São duas bonitas canções, a que se junta outra: “A cada minuto que passa eu menos pertenço a ninguém”, diz ele em Cais do Sodré. Esta sim, verdadeiramente uma deambulação por Lisboa, sem saber bem o que quer da vida. Rimas simples mas agradáveis ao ouvido, mais pop, mais interior. Vamos entrando na cabeça d’O Martim e conhecendo os seus desejos, as suas fraquezas. Esta capacidade de contar uma história e uma viagem é o que oferece ao álbum, a meu ver, a sua verdadeira essência, mais do que qualquer sonoridade.
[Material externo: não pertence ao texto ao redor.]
(** The zigzag transform maps 0, -1, 1, -2, ... to 0, 1, 2, 3, ... *)
Lemma zigzag_encode_spec v :
  in_i 64 v → zigzag_encode v = if decide (0 ≤ v) then 2 * v else - 2 * v - 1.
Proof.
  intros Hv. unfold zigzag_encode. rewrite shiftr63_sign by done.
  rewrite Z.shiftl_mul_pow2 by lia. change (2 ^ 1) with 2. unfold in_i in Hv.
  assert (∃ k, wrap_i 64 (v * 2) = v * 2 + k * 2 ^ 64) as [k Hk].
  { unfold wrap_i. exists (- ((v * 2 + 2 ^ (64 - 1)) / 2 ^ 64)).
    pose proof (Z.div_mod (v * 2 + 2 ^ (64 - 1)) (2 ^ 64)). lia. }
  unfold wrap_u. rewrite Hk. case_decide.
  - rewrite Z.lxor_0_r, Z_mod_plus_full. rewrite Z.mod_small; lia.
  - rewrite Z.lxor_m1_r. unfold Z.lnot.
    replace (Z.pred (- (v * 2 + k * 2 ^ 64))) with (- 2 * v - 1 + (- k) * 2 ^ 64) by lia.
    rewrite Z_mod_plus_full. rewrite Z.mod_small; lia.
Qed.

Lemma zigzag_decode_spec n :
  in_u 64 n → zigzag_decode n = if Z.even n then n / 2 else - (n / 2) - 1.
Proof.
  unfold in_u. intros Hn. unfold zigzag_decode.
  rewrite Z.shiftr_div_pow2 by lia. change (2 ^ 1) with 2.
  assert (wrap_i 64 (n / 2) = n / 2) as ->.
  { unfold wrap_i. pose proof (Z.div_mod n 2). pose proof (Z.mod_pos_bound n 2).
    rewrite Z.mod_small; lia. }
  rewrite (Z.land_ones n 1 : _ → Z.land n 1 = n mod 2) by lia.
  rewrite Zmod_even. destruct (Z.even n); [apply Z.lxor_0_r|].
  change (- (1)) with (-1). rewrite Z.lxor_m1_r. unfold Z.lnot. lia.
Qed.

Lemma zigzag_encode_range v : in_i 64 v → in_u 64 (zigzag_encode v).
Proof. intros Hv. rewrite zigzag_encode_spec by done. unfold in_i, in_u in *. case_decide; lia. Qed.

Lemma zigzag_decode_range n : in_u 64 n → in_i 64 (zigzag_decode n).
Proof.
  intros Hn. rewrite zigzag_decode_spec by done. unfold in_i, in_u in *.
  pose proof (Z.div_mod n 2). pose proof (Z.mod_pos_bound n 2). destruct (Z.even n); lia.
Qed.

Lemma zigzag_decode_encode v : in_i 64 v → zigzag_decode (zigzag_encode v) = v.
Proof.
  intros Hv. rewrite zigzag_decode_spec by by apply zigzag_encode_range.
  rewrite zigzag_encode_spec by done. case_decide.
  - rewrite Z.even_mul. simpl. rewrite Z.mul_comm, Z.div_mul; lia.
  - replace (-2 * v - 1) with (1 + 2 * (- v - 1)) by lia.
    rewrite Z.even_add_mul_2. simpl. rewrite Z.mul_comm, Z.div_add by lia.
    change (1 / 2) with 0. lia.
Qed.

Lemma zigzag_encode_decode n : in_u 64 n → zigzag_encode (zigzag_decode n) = n.
Proof.
  intros Hn. rewrite zigzag_encode_spec by by apply zigzag_decode_range.
  rewrite zigzag_decode_spec by done. unfold in_u in Hn.
  pose proof (Z.div_mod n 2) as Hd. rewrite Zmod_even in Hd.
  pose proof (Z.div_pos n 2) as Hp.
  destruct (Z.even n); case_decide; lia.
Qed.

Lemma encode_varint_bytes v out : in_i 64 v → bytes_ok out → bytes_ok (encode_varint v out).
Proof. intros. apply encode_uvarint_bytes; [by apply zigzag_encode_range|done]. Qed.

Lemma encode_varint_app v out : encode_varint v out = out ++ encode_varint v [].
Proof. apply encode_uvarint_app. Qed.

Lemma decode_encode_varint v rest :
  in_i 64 v → decode_varint (encode_varint v [] ++ rest) = Ok (v, len (encode_varint v [])).
Proof.
  intros Hv. unfold decode_varint, encode_varint.
  rewrite decode_encode_uvarint by by apply zigzag_encode_range. simpl.
  by rewrite zigzag_decode_encode.
Qed.

Lemma decode_varint_sound input v used :
  bytes_ok input → decode_varint input = Ok (v, used) →
  in_i 64 v ∧ 1 ≤ used ≤ 10 ∧ used ≤ len input.
Proof.
  unfold decode_varint. intros Hb ([n u] & Hd & [= <- <-])%bind_ok.
  apply decode_uvarint_sound in Hd as [? ?]; [|done]. split; [|done]. by apply zigzag_decode_range.
Qed.

Lemma decode_varint_used input v used :
  decode_varint input = Ok (v, used) → 1 ≤ used ≤ len input.
Proof.
  unfold decode_varint. intros ([n u] & Hd & [= <- <-])%bind_ok. by apply decode_uvarint_used in Hd.
Qed.

Lemma decode_varint_no_panic input : no_panic (decode_varint input).
Proof. apply no_panic_bind; [apply decode_uvarint_no_panic|]. by intros [v u] _. Qed.

#[export] Hint Resolve encode_uvarint_bytes encode_varint_bytes zigzag_encode_range
  decode_uvarint_no_panic decode_varint_no_panic : irtt.

(** ** Properties *)

(** Every [u64] survives the unsigned encoding, whatever bytes follow it;
    the encoding takes one to ten bytes and the decoder consumes exactly them. *)
Theorem uvarint_roundtrip value rest :
  in_u 64 value →
  decode_uvarint (encode_uvarint value [] ++ rest) = Ok (value, len (encode_uvarint value [])) ∧
  1 ≤ len (encode_uvarint value []) ≤ 10 ∧ bytes_ok (encode_uvarint value []).
Proof.
  intros Hv. split; [by apply decode_encode_uvarint|].
  assert (bytes_ok (encode_uvarint value [])) as Hb by auto with irtt. split; [|done].
  pose proof (decode_encode_uvarint value [] Hv) as Hd. rewrite app_nil_r in Hd.
  apply decode_uvarint_sound in Hd; [lia|done].
Qed.

Lemma uvarint_roundtrip_witness :
  decode_uvarint (encode_uvarint (2 ^ 64 - 1) [] ++ [7]) = Ok (2 ^ 64 - 1, 10).
Proof.
  destruct (uvarint_roundtrip (2 ^ 64 - 1) [7]) as [H _]; [unfold in_u; lia|].
  rewrite H. reflexivity.
Defined.

(** Every [i64] survives the zigzag encoding the parameter payload uses. *)
Theorem varint_roundtrip v rest :
  in_i 64 v →
  decode_varint (encode_varint v [] ++ rest) = Ok (v, len (encode_varint v [])).
Proof. apply decode_encode_varint. Qed.

Lemma varint_roundtrip_witness :
  decode_varint (encode_varint (- 2 ^ 63) [] ++ [0]) = Ok (- 2 ^ 63, 10).
Proof. rewrite (varint_roundtrip (- 2 ^ 63) [0]); [reflexivity | unfold in_i; lia]. Defined.

(** On arbitrary bytes the decoder stays in [u64], consumes one to ten of
    the bytes there are, and fails only as truncated or overflowing. *)
Theorem uvarint_decode_safe input :
  bytes_ok input →
  match decode_uvarint input with
  | Ok (v, used) => in_u 64 v ∧ 1 ≤ used ≤ 10 ∧ used ≤ len input
  | Err e => e = TruncatedVarint ∨ e = VarintOverflow
  | Panic => False
  end.
Proof.
  intros Hb. destruct (decode_uvarint input) as [[v used]|e|] eqn:Hd.
  - by apply decode_uvarint_sound.
  - unfold decode_uvarint in Hd.
    destruct (decode_uvarint_loop_errors 0 0 input) as [(v & u & He)|[He|He]]; rewrite He in Hd;
      naive_solver.
  - by apply decode_uvarint_no_panic in Hd.
Qed.

Lemma uvarint_decode_safe_witness :
  decode_uvarint (replicate 9 255 ++ [2]) = Err VarintOverflow ∧
  match decode_uvarint (replicate 9 255 ++ [2]) with
  | Err e => e = TruncatedVarint ∨ e = VarintOverflow | _ => False end.
Proof.
  split; [reflexivity|].
  apply (uvarint_decode_safe (replicate 9 255 ++ [2])). decide_now.
Defined.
As minhas favoritas são, no entanto, Domingo de Manhã e Belzebu, Meu Amor. A primeira, muito terra-a-terra, com um ritmo algo banalizado, tem algo que lhe dá destaque em todo o álbum: coros de vozes do próprio Martim. Dão-lhe uma certa aura fantasmagórica, numa canção que é essencialmente orgulhosa, novamente contra uma mulher que age sem pensar nos sentimentos dele: “agora a tua ressaca é a minha bebedeira”. Belzebu, Meu Amor é mais irónica, menos direta: “porque é que eu só me consigo apaixonar pela encarnação de Lúcifer”. O Martim não tem sorte no amor, já o percebemos. A canção tem uma estrutura mais normalizada, mais facilmente memorável e o humor é também mais demarcado. Pode vir a ser um hit pop se O Martim quiser. É uma música com muita alma.
Já Honda Blues e Tu Não És O B Fachada são talvez as menos bem conseguidas liricamente. A paixão pelo seu Honda conduz a primeira, claramente mais ridicularizada do que o resto, o que é notório na própria voz d’O Martim, sempre com o seu toque humorístico. Hoje em dia escrevem-se músicas sobre tudo, porque não sobre um carro? A segunda é o espelho de uma amizade e admiração por B Fachada, que interveio inclusivamente em algumas músicas. Safa-se pelo ritmo rockeiro interessante e pela originalidade constante.
Em Banho Maria marca assim a primeira viagem d’O Martim, senhor de si, mas com azar com as mulheres. É refrescante, traz uma nova abordagem e novas melodias à música portuguesa. Por ser tão terra-a-terra, tão reflexivo do quotidiano de um ser humano comum, torna-se natural, sem esforço, permitindo a identificação de quem o ouve. O humor também aproxima a realidade das pessoas e O Martim consegue muito bem isso através das suas letras, num belo disco que merece ser ouvido mais do que uma vez na vida.
É original, é subversivo, de certa forma. É interessante que O Martim não seja efetivamente o Martim mas é igualmente agradável percebermos que todos temos um Martim dentro de nós. Queremos que seja ouvido, que seja memorável, esperamos que o seja e que não caia no esquecimento pela sua ligeira banalidade e envolvência de sonoridades já conhecidas. Está mais do que em banho-maria, já.